In her memoir Love & Justice, Diana Morgan-Hill tells her incredible tragedy-to-triumph story around those two universal themes. As a young woman, the author’s hunt for love was complicated by an accident that caused her to have both legs amputated. Hill takes her readers inside Britain’s courtrooms on another, simultaneous hunt for justice.
Love & Justice naturally begins with the catalyst for everything—the accident. Upon entering the train station on her way to a business meeting, Hill noticed her train had already pulled in. She hurried on her way over to the platform and boarded the train, and throughout her account, she insists it remained stationary—a crucial insistence, since the company, British Rails, claimed that Hill attempted to board a moving train.
While each party contested the other’s version of the events leading up to the accident, what happened next is clearly recalled by all and wholly undisputed: The train started to depart while Hill was caught between the rail and the train. Her life changed forever.
Attempting to Empathize
As Hill described the immediate aftermath of her life-changing accident, I found myself attempting to empathize by recalling a shocking, painful moment from my own experience. Apparently, my reaction is a common one, as Hill wrote about it in the next paragraph: “Some people, desperately trying to understand how I felt, would come and talk of some injury or pain they’d endured in their life to try and put it on scale to my agony. They wanted and needed to empathise on a very deep level.”
What well-placed words! They made me aware of an internal voice that was shouting, “Shut up!” Rather than trying to relate to Hill’s experiences, which was placing the focus on me instead of the true victim, I cleared my mind and really listened to her. Doing so prepared me and allowed me to learn.
An Educational Read
It strikes me as funny that I am a writer who covers a disability beat, but I quickly forget the vastness of experience surrounding disability. Reflecting on Love & Justice , I thought of remarks from my “Inclusion Spotlight” interview with Will Halby, co-founder of Zeno Mountain Farm, a non-profit organization that cultivates lifelong friendships Halby said “We categorize people as having Down syndrome or autism or spinal cord injury or whatever. Then the biggest crime is we put them all, all in one huge category for our own convenience. I don’t even know how to describe how detrimental that is to people.” (Read the complete interview).

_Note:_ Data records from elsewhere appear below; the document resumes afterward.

(** Otherwise the last step took a hash that was not computed yet. *)
Lemma trace_ahead ls ps fl i hs hp lp pp inputs hs' hp' lp' pp' : fl ≠ [] →
  verify_trace ls ps fl i hs hp lp pp = Some (inputs, hs', hp', lp', pp') → len32 ls → len32 ps → len32 hs →
  (lp < length ls → hp = 0)%nat → (i + length fl = length hs)%nat → (length hs ≤ hp')%nat →
  (∀ j, (i ≤ j < length hs)%nat → hs !! j = Some default_hash) →
  ∃ l r p, length l = 32%nat ∧ length r = 32%nat ∧ pair_buffer l r p ∈ inputs ∧ last hs' = Some (hash_pair l r p) ∧
    (l = default_hash ∨ r = default_hash).
Proof using L.
  revert i hs hp lp pp inputs. induction fl as [|f fl IH]; intros i hs hp lp pp inputs Hne Ht Hls Hps Hhs H0 Hi Hhp' Hun; [done|].
  apply verify_trace_step in Ht as (l & r & p & hp1 & lp1 & hp2 & lp2 & pp2 & inputs' & N1 & N2 & -> & Ht').
  destruct (step_len _ _ _ _ _ _ _ _ _ _ _ _ _ _ Hls Hps Hhs N1 N2) as [Hl Hr]. cbn [length] in Hi.
  destruct fl as [|f' fl].
  - cbn in Ht'. injection Ht' as <- <- <- <- <-. exists l, r, p. cbn in Hi. split_and!; [done..|left| |].
    + rewrite last_lookup, length_insert. replace (Nat.pred (length hs)) with i by lia. apply list_lookup_insert_eq. lia.
    + assert (Hread : ∀ j h, hs !! j = Some h → (length hs ≤ S j)%nat → h = default_hash).
      { intros j h Hj Hle. pose proof (lookup_lt_Some _ _ _ Hj). rewrite (Hun j) in Hj by lia. by injection Hj. }
      apply next_hash_inv in N1. destruct N2 as [(p' & N2%next_hash_inv & _)|(_ & -> & -> & _)].
      * destruct N2 as [(? & ? & -> & ->)|(? & Hr' & -> & ->)]; [lia|]. right. apply (Hread _ _ Hr'). done.
      * destruct N1 as [(? & ? & -> & ->)|(? & Hl' & -> & ->)]; [lia|]. left. by apply (Hread _ _ Hl').
  - destruct (IH (S i) (<[i := hash_pair l r p]> hs) hp2 lp2 pp2 inputs') as (l' & r' & p' & ? & ? & ? & ? & ?);
      rewrite ?length_insert; try done; [by apply len32_insert; [|apply hash_pair_len]| |lia| |].
    + apply next_hash_inv in N1. destruct N2 as [(p' & N2%next_hash_inv & _)|(_ & -> & -> & _)]; lia.
    + intros j Hj. rewrite list_lookup_insert_ne by lia. apply Hun. lia.
    + exists l', r', p'. split_and!; try done. by right.
Qed.

(** ** The nodes of a tree *)

Lemma next_level_len p hs : len32 (next_level p hs).
Proof using L. apply Forall_fmap, Forall_forall. intros x _. apply hash_pair_len. Qed.
Lemma default_len : length default_hash = 32%nat.
Proof using Type. done. Qed.

(** A node is a leaf or the hash of two nodes. *)
Lemma tree_nodes_inv fuel p hs v : len32 hs → v ∈ tree_nodes fuel p hs → v ∈ hs ∨
  ∃ a b q, v = hash_pair a b q ∧ length a = 32%nat ∧ length b = 32%nat ∧ pair_buffer a b q ∈ tree_inputs fuel p hs ∧
    (a = default_hash ∨ a ∈ tree_nodes fuel p hs) ∧ (b = default_hash ∨ b ∈ tree_nodes fuel p hs).
Proof using L.
  revert p hs. induction fuel as [|fuel IH]; intros p hs Hhs; destruct hs as [|x [|y hs]];
    try (cbn [tree_nodes]; rewrite app_nil_r; by left).
  set (l := x :: y :: hs) in *. change (tree_nodes (S fuel) p l) with (l ++ tree_nodes fuel POOL_ROOT_PREFIX_NON_LEAF (next_level p l)).
  change (tree_inputs (S fuel) p l) with (((λ x, pair_buffer x.1 x.2 p) <$> chunks2 default_hash l) ++ tree_inputs fuel POOL_ROOT_PREFIX_NON_LEAF (next_level p l)).
  intros [Hv|Hv]%elem_of_app; [by left|]. right.
  destruct (IH _ _ (next_level_len p l) Hv) as [Hn|(a & b & q & -> & Ha & Hb & Hin & Hna & Hnb)].
  - apply list_elem_of_fmap in Hn as ([a b] & -> & Hab). destruct (chunks2_elem _ _ _ _ Hab) as [Hal Hbl]. rewrite Forall_forall in Hhs.
    exists a, b, p. split_and!; [done|by apply Hhs|destruct Hbl as [Hbl| ->]; [by apply Hhs|done]| | |].
    + apply elem_of_app. left. apply list_elem_of_fmap. by exists (a, b).
    + right. apply elem_of_app. by left.
    + destruct Hbl; [right; apply elem_of_app; by left|by left].
  - exists a, b, q. rewrite !elem_of_app. split_and!; try done; [by right|destruct Hna; tauto|destruct Hnb; tauto].
Qed.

To place amputees in the same category as autism or cerebral palsy and call it all “disability” overlooks the issues unique to amputees. Hill taught me about these specific issues. For instance in chapter 12 “Hello and Goodbye”, she wrote about losing her connection to the earth:
I also felt an intense mourning of loss for my connection with the earth. This came as a shock. Something that’s taken wholly for granted is the job of connecting to the ground that feet carry out. I’d lost it and felt, still feel, a literal sense of being adrift, of airborne loss.
Still… There are Similarities
Love & Justice goes beyond the issues unique to amputees as it showcases the similarities between their challenges and those common to people with other disabilities. Hill’s stories about dating with a disability enable the similarities to emerge. This encounter from Chapter 27 is one example:
“There was one horribly awkward moment when an attractive man came to sit opposite me as I waited for Sarah in the Majestic bar. By the eye contact he was clearly interested in the way I looked. And then I got up to welcome Sarah and his face dropped to the floor as he saw me pick up the two walking sticks. I was deeply hurt and have never forgotten that sudden change in facial expression.”
Now, I’m certain that will be a universal point of connection for the disability community! Perhaps Hill’s take on the word “disabled” shared in the memoir can explain away the apparent paradox. “I couldn’t relate to the word at all. I always felt that one disabled a computer, you can’t disable a person, there is still something of them there, a spirit, a movement of sorts, a life that, in most cases, should be lived.”
Love & Justice by Diana Morgan-Hill is well-written and interesting, and it is a book that will find success in many target audiences. Anyone who wants to learn more about adjusting to life after amputation gets an inside view from the author’s experience. Demystifying disability also makes this book a good choice for anyone looking for material about dating someone with a disability. Most importantly, though, new amputees and their loved ones should read Love & Justice… because reading about Hill’s experiences will comfort you by letting you know you are not alone, thus also empowering you to keep going during a very difficult period in your life.
*Disclaimer- Think Inclusive received Love & Justice from the author at no cost from the author in exchange for an honest review.